When using PyTorch backend in MLP generator, there are two choices for the sort operation:

the default torch.sort operation whose "gradient" is defined following the instruction for non-differentiable functions
a differentiable sort operation torchsort.soft_sort.

This section will compare these two operations and show that their difference are neglectable.

using MonotoneSplines
__init_pytorch__()
using Plots

First of all, generate data $y = \exp(x) + ϵ$,

n = 20
σ = 0.1
x, y, x0, y0 = MonotoneSplines.gen_data(n, σ, exp, seed = 1234);

Here we train a MLP network $G(\lambda = λ_0)$ to approximate the solution $\hat\gamma_{\lambda_0}$ for a single $\lambda$.

λl = 1e-2
λu = λl
@time Ghat1, loss1 = mono_ss_mlp(x, y, λl = λl, λu = λu, device = :cpu, prop_nknots = 0.2, backend = "pytorch",
                                    use_torchsort=true, sort_reg_strength=1e-4, disable_progressbar = true);

@time Ghat2, loss2 = mono_ss_mlp(x, y, λl = λl, λu = λu, device = :cpu, prop_nknots = 0.2, backend = "pytorch",
                                    use_torchsort=true, sort_reg_strength=1e-1, disable_progressbar = true);

@time Ghat3, loss3 = mono_ss_mlp(x, y, λl = λl, λu = λu, device = :cpu, prop_nknots = 0.2, backend = "pytorch",
                                    use_torchsort=true, sort_reg_strength=1.0, disable_progressbar = true);

@time Ghat4, loss4 = mono_ss_mlp(x, y, λl = λl, λu = λu, device = :cpu, prop_nknots = 0.2, backend = "pytorch",
                                    use_torchsort=false, sort_reg_strength=1.0, disable_progressbar = true);

  8.049166 seconds (19.38 M allocations: 1.041 GiB, 3.27% gc time, 75.60% compilation time: 4% of which was recompilation)
  0.489351 seconds (1.93 k allocations: 68.289 KiB)
  0.496794 seconds (1.93 k allocations: 68.289 KiB)
  0.436534 seconds (1.93 k allocations: 69.539 KiB)
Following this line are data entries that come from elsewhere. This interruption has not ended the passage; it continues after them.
(** *** Fields of two bits, the reply options *)

Definition two_bits (id v : Z) : list Z := tlv id (bit_octets (be_bits 2 v)).
Lemma TwoBits_emits id v : is_u8 id -> 0 <= v < 4 -> emits (TwoBits_Encode id v) (two_bits id v).
Proof.
  intros Hi Hv. apply fixed_frame; [done|done|by rewrite bit_octets_length|]. intros pre Hp Hl.
  pose proof (zlength_octets_bits pre). by wbits.
Qed.
Lemma TwoBits_reads id v pre post : is_u8 id -> 0 <= v < 4 -> Forall is_u8 pre -> Forall is_u8 post ->
  zlength pre + zlength (two_bits id v) + zlength post <= 256 ->
  TwoBits_Decode id (buf_at pre (two_bits id v ++ post)) = (Ret v, buf_at (pre ++ two_bits id v) post).
Proof.
  intros Hi Hv Hp Hq Hl. eapply buffer_frame; [done..| |].
  - intros done rest Hs. rewrite zlength_be_bits in Hs by done. erewrite bind_Ret; [|apply ReadBits_at; [lia|lia|sized_side]]. done.
  - intros b n b' Hb. by rewrite (bind_Ret _ _ _ _ _ Hb).
Qed.

Definition reply_bits (o : SmsReplyOption) : list bool :=
  be_bits 1 (flag_bit (ro_userAck o)) ++ be_bits 1 (flag_bit (ro_dak o)) ++ be_bits 1 (flag_bit (ro_readAck o)) ++
  be_bits 1 (flag_bit (ro_report o)).
Definition reply_octets (o : SmsReplyOption) : list Z := tlv REPLY_OPTION (bit_octets (reply_bits o)).
Lemma ReplyOption_emits o : emits (ReplyOption_Encode o) (reply_octets o).
Proof.
  apply fixed_frame; [done|done|by rewrite bit_octets_length|]. intros pre Hp Hl.
  pose proof (zlength_octets_bits pre). do 4 wbits. unfold reply_bits. by rewrite <- !app_assoc.
Qed.
Ltac rbuf_bits := erewrite bind_Ret; [|apply ReadBits_at; [unfold BIT8; lia|range_side|sized_side]]; cbv beta.
Lemma ReplyOption_reads o pre post : Forall is_u8 pre -> Forall is_u8 post ->
  zlength pre + zlength (reply_octets o) + zlength post <= 256 ->
  ReplyOption_Decode (buf_at pre (reply_octets o ++ post)) = (Ret o, buf_at (pre ++ reply_octets o) post).
Proof.
  intros Hp Hq Hl. eapply buffer_frame; [done..| |].
  - intros done rest Hs. change (zlength (reply_bits o)) with 4 in Hs. unfold reply_bits. rewrite <- !app_assoc.
    do 4 rbuf_bits. rewrite <- !app_assoc, !bit_flag_bit. reflexivity.
  - intros b n b' Hb. rewrite (bind_Ret _ _ _ _ _ Hb). by destruct o.
Qed.

(** *** Characters *)

Definition chars_bits (l : Z) (f : Z -> Z) (cs : list Z) : list bool := mjoin ((fun c => be_bits l (f c)) <$> cs).
Lemma chars_bits_cons l f c cs : chars_bits l f (c :: cs) = be_bits l (f c) ++ chars_bits l f cs.
Proof. reflexivity. Qed.
Lemma chars_bits_length l f cs : 0 <= l -> zlength (chars_bits l f cs) = l * zlength cs.
Proof.
  intros Hl. induction cs as [|c cs IH]; [unfold zlength, chars_bits; cbn; lia|]. rewrite chars_bits_cons, zlength_app, zlength_be_bits, zlength_cons, IH by done. lia.
Qed.
Lemma write_chars_at l f cs ps tail fuel bs : 1 <= l <= 8 -> Forall (fun c => 0 <= f c < 2 ^ l) cs ->
  zlength ps + zlength cs <= 255 -> (length cs < fuel)%nat -> zlength bs + l * zlength cs <= 2048 ->
  write_chars fuel f (ps ++ cs ++ tail) (zlength ps + zlength cs) l (zlength ps) (wbuf bs) = (Ret tt, wbuf (bs ++ chars_bits l f cs)).
Proof.
  intros Hl Hf. revert ps fuel bs. induction Hf as [|c cs Hc Hf IH]; intros ps fuel bs Hn Hfuel Hb;
    (destruct fuel as [|fuel]; [cbn in Hfuel; lia|]); cbn [write_chars].
  - rewrite (proj2 (Z.ltb_ge _ _)) by (change (zlength []) with 0; lia). cbn. by rewrite app_nil_r.
  - rewrite zlength_cons in *. pose proof (zlength_nonneg cs). pose proof (zlength_nonneg ps).
    rewrite (proj2 (Z.ltb_lt _ _)) by lia. cbn [app]. rewrite zlookup_middle. cbn [of_option]. rewrite bind_ret_l.
    erewrite bind_Ret; [|apply WriteBits_at; [lia|done|lia]].
    rewrite u8_small by (unfold is_u8; lia). replace (zlength ps + 1) with (zlength (ps ++ [c])) by zlen.
    replace (ps ++ c :: cs ++ tail) with ((ps ++ [c]) ++ cs ++ tail) by (by rewrite <- app_assoc).
    replace (zlength ps + (1 + zlength cs)) with (zlength (ps ++ [c]) + zlength cs) by zlen.
    cbn in Hfuel. rewrite IH; [by rewrite chars_bits_cons, <- app_assoc|zlen|lia|rewrite zlength_app, zlength_be_bits by lia; lia].
Qed.
Lemma read_chars_at l f g cs ps zs tail done rest : 1 <= l <= 8 -> Forall (fun c => 0 <= f c < 2 ^ l) cs -> length zs = length cs ->
  sized (zlength done + l * zlength cs + zlength rest) ->
  read_chars (length cs) g l (zlength ps) (rbuf done (chars_bits l f cs ++ rest), ps ++ zs ++ tail) =
    (Ret tt, (rbuf (done ++ chars_bits l f cs) rest, ps ++ ((fun c => u8 (g (f c))) <$> cs) ++ tail)).
Proof.
  intros Hl Hf. revert ps zs done. induction Hf as [|c cs Hc Hf IH]; intros ps zs done Hz Hs; cbn [length read_chars].
  - destruct zs; [|done]. cbn. by rewrite app_nil_r.
  - destruct zs as [|z zs]; [done|]. injection Hz as Hz. rewrite zlength_cons in Hs. rewrite chars_bits_cons, <- app_assoc.
    erewrite bind_Ret; [|apply pdu_bits; [lia|done|]].
    2: { rewrite zlength_app, chars_bits_length by lia. by replace (zlength done + l + (l * zlength cs + zlength rest)) with
         (zlength done + l * (1 + zlength cs) + zlength rest) by lia. }
    cbn [app]. rewrite (bind_Ret _ _ _ _ _ (zoom_snd_run _ _ _ _ _ (store_at ps (zs ++ tail) z (g (f c))))).
    replace (zlength ps + 1) with (zlength (ps ++ [u8 (g (f c))])) by zlen.
    replace (ps ++ u8 (g (f c)) :: zs ++ tail) with ((ps ++ [u8 (g (f c))]) ++ zs ++ tail) by (by rewrite <- app_assoc).
    rewrite IH; [|done|]. { by rewrite <- !app_assoc. }
    rewrite zlength_app, zlength_be_bits by lia. by replace (zlength done + l + l * zlength cs + zlength rest) with
         (zlength done + l * (1 + zlength cs) + zlength rest) by lia.
Qed.
Lemma through_run {R T A} (l : lens R T) (m : obj T A) b r v b' t' : m (b, lget l r) = (v, (b', t')) ->
  through l m (b, r) = (v, (b', lput l t' r)).
Proof. intros E. unfold through, zoom. cbn [lget lens_field fst snd]. by rewrite E. Qed.

(** *** Numbers

    An address array holds the characters, then zeroes. *)
Definition padded (data : list Z) (n : Z) : Prop :=
  0 <= n <= 255 /\ length data = 257%nat /\ drop (Z.to_nat n) data = zeros (Z.to_nat (257 - n)).
Definition number (data : list Z) (n : Z) : list Z := take (Z.to_nat n) data.
Lemma padded_split data n : padded data n -> data = number data n ++ zeros (Z.to_nat (257 - n)) /\ zlength (number data n) = n.
Proof.
  intros (Hn & Hl & Hd). unfold number. rewrite <- Hd, take_drop. split; [done|].
  unfold zlength. rewrite length_take. lia.
Qed.
Definition dtmf (c : Z) : Prop := 48 <= c <= 57 \/ c = 42 \/ c = 35.
Lemma dtmf_code c : dtmf c -> 0 <= DigitToDtmfChar c < 2 ^ 4 /\ u8 (DtmfCharToDigit (DigitToDtmfChar c)) = c.
Proof.
  intros Hc. assert (forallb (fun c => (0 <=? DigitToDtmfChar c) && (DigitToDtmfChar c <? 16) &&
    (u8 (DtmfCharToDigit (DigitToDtmfChar c)) =? c)) (42 :: 35 :: seqZ 48 10) = true) as H by by vm_compute.
  rewrite forallb_forall in H. specialize (H c). rewrite <- list_elem_of_In, !elem_of_cons, elem_of_seqZ in H.
  specialize (H ltac:(unfold dtmf in Hc; lia)). tests_to_props. change (2 ^ 4) with 16. lia.
Qed.
Definition digits_ok (digitMode : bool) (cs : list Z) : Prop := Forall (if digitMode then is_u8 else dtmf) cs.
Definition number_bits (digitMode : bool) (cs : list Z) : list bool :=
  be_bits 8 (zlength cs) ++ if digitMode then chars_bits 8 u8 cs else chars_bits 4 DigitToDtmfChar cs.
Definition char_width (digitMode : bool) : Z := if digitMode then 8 else 4.
Lemma number_bits_length d cs : zlength (number_bits d cs) = 8 + char_width d * zlength cs.
Proof. unfold number_bits. rewrite zlength_app. by destruct d; rewrite chars_bits_length. Qed.

Definition chars_of (d : bool) (cs : list Z) : list bool := if d then chars_bits 8 u8 cs else chars_bits 4 DigitToDtmfChar cs.
Lemma write_digits (d : bool) data n bs : padded data n -> digits_ok d (number data n) -> zlength bs + char_width d * n <= 2048 ->
  (if d then write_chars write_fuel u8 data n BIT8 0 else write_chars write_fuel DigitToDtmfChar data n 4 0) (wbuf bs) =
  (Ret tt, wbuf (bs ++ chars_of d (number data n))).
Proof.
  intros Hp Hd Hb. destruct (padded_split data n Hp) as [E El]. destruct Hp as (Hn & _ & _). set (cs := number data n) in *.
  rewrite <- El in Hb. unfold digits_ok, char_width, BIT8 in *.
  assert (forall l f, 1 <= l <= 8 -> Forall (fun c => 0 <= f c < 2 ^ l) cs -> zlength bs + l * zlength cs <= 2048 ->
    write_chars write_fuel f data n l 0 (wbuf bs) = (Ret tt, wbuf (bs ++ chars_bits l f cs))) as Hw.
  { intros l f Hl Hf Hb'. pose proof (write_chars_at l f cs [] (zeros (Z.to_nat (257 - n))) write_fuel bs Hl Hf) as H.
    change (zlength []) with 0 in H. cbn [app] in H. rewrite Z.add_0_l, El, <- E in H. apply H; [lia| |by rewrite <- El].
    unfold write_fuel, zlength in *. lia. }
  destruct d; apply Hw; try done; (eapply Forall_impl; [exact Hd|]); intros c Hc; [by rewrite u8_small by done|by apply dtmf_code].
Qed.
Lemma read_digits (d : bool) {R} (l : lens R (list Z)) data n done rest (r : R) : padded data n -> digits_ok d (number data n) ->
  lget l r = zeros 257 -> sized (zlength done + char_width d * n + zlength rest) ->
  (if d then through l (read_chars (Z.to_nat n) u8 BIT8 0) else through l (read_chars (Z.to_nat n) DtmfCharToDigit 4 0))
    (rbuf done (chars_of d (number data n) ++ rest), r) =
  (Ret tt, (rbuf (done ++ chars_of d (number data n)) rest, lput l data r)).
Proof.
  intros Hp Hd Hl Hs. destruct (padded_split data n Hp) as [E El]. destruct Hp as (Hn & _ & _). set (cs := number data n) in *.
  replace (Z.to_nat n) with (length cs) by (unfold zlength in El; lia). rewrite <- El in Hs.
  assert (zeros 257 = [] ++ zeros (length cs) ++ zeros (Z.to_nat (257 - n))) as Ez.
  { cbn [app]. rewrite <- replicate_add. f_equal. unfold zlength in El. lia. }
  unfold digits_ok, char_width, BIT8 in *. destruct d; apply through_run; rewrite Hl, Ez.
  - rewrite (read_chars_at 8 u8 u8 cs [] (zeros (length cs))); [|done| |apply length_replicate|done].
    + rewrite E. cbn [app]. do 4 f_equal. rewrite <- (list_fmap_id cs) at 2. apply list_fmap_ext. intros i c Hc.
      rewrite !u8_u8. apply u8_small. rewrite Forall_lookup in Hd. by eapply Hd.
    + eapply Forall_impl; [exact Hd|]. intros c Hc. rewrite u8_small by done. exact Hc.
  - rewrite (read_chars_at 4 DigitToDtmfChar DtmfCharToDigit cs [] (zeros (length cs))); [|done| |apply length_replicate|done].
    + rewrite E. cbn [app]. do 4 f_equal. rewrite <- (list_fmap_id cs) at 2. apply list_fmap_ext. intros i c Hc.
      apply dtmf_code. rewrite Forall_lookup in Hd. by eapply Hd.
    + eapply Forall_impl; [exact Hd|]. intros c Hc. by apply dtmf_code.
Qed.
Lemma chars_of_length d data n : padded data n -> zlength (chars_of d (number data n)) = char_width d * n.
Proof.
  intros Hp. destruct (padded_split data n Hp) as [_ El]. unfold chars_of, char_width.
  destruct d; rewrite chars_bits_length, El by done; done.
Qed.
Evaluate the fitted curve,

λ = λl
yhat1 = Ghat1(y, λ)
yhat2 = Ghat2(y, λ)
yhat3 = Ghat3(y, λ)
yhat4 = Ghat4(y, λ);

The fitted curves are

scatter(x, y, label = "")
plot!(x, yhat1, label = "1e-4")
plot!(x, yhat2, label = "1e-1")
plot!(x, yhat3, label = "1")
plot!(x, yhat4, label = "no")

And the traing loss is

plot(loss1[1:100], label = "1e-4", xlab = "iter", ylab = "loss")
plot!(loss2[1:100], label = "1e-1")
plot!(loss3[1:100], label = "1")
plot!(loss4[1:100], label = "no")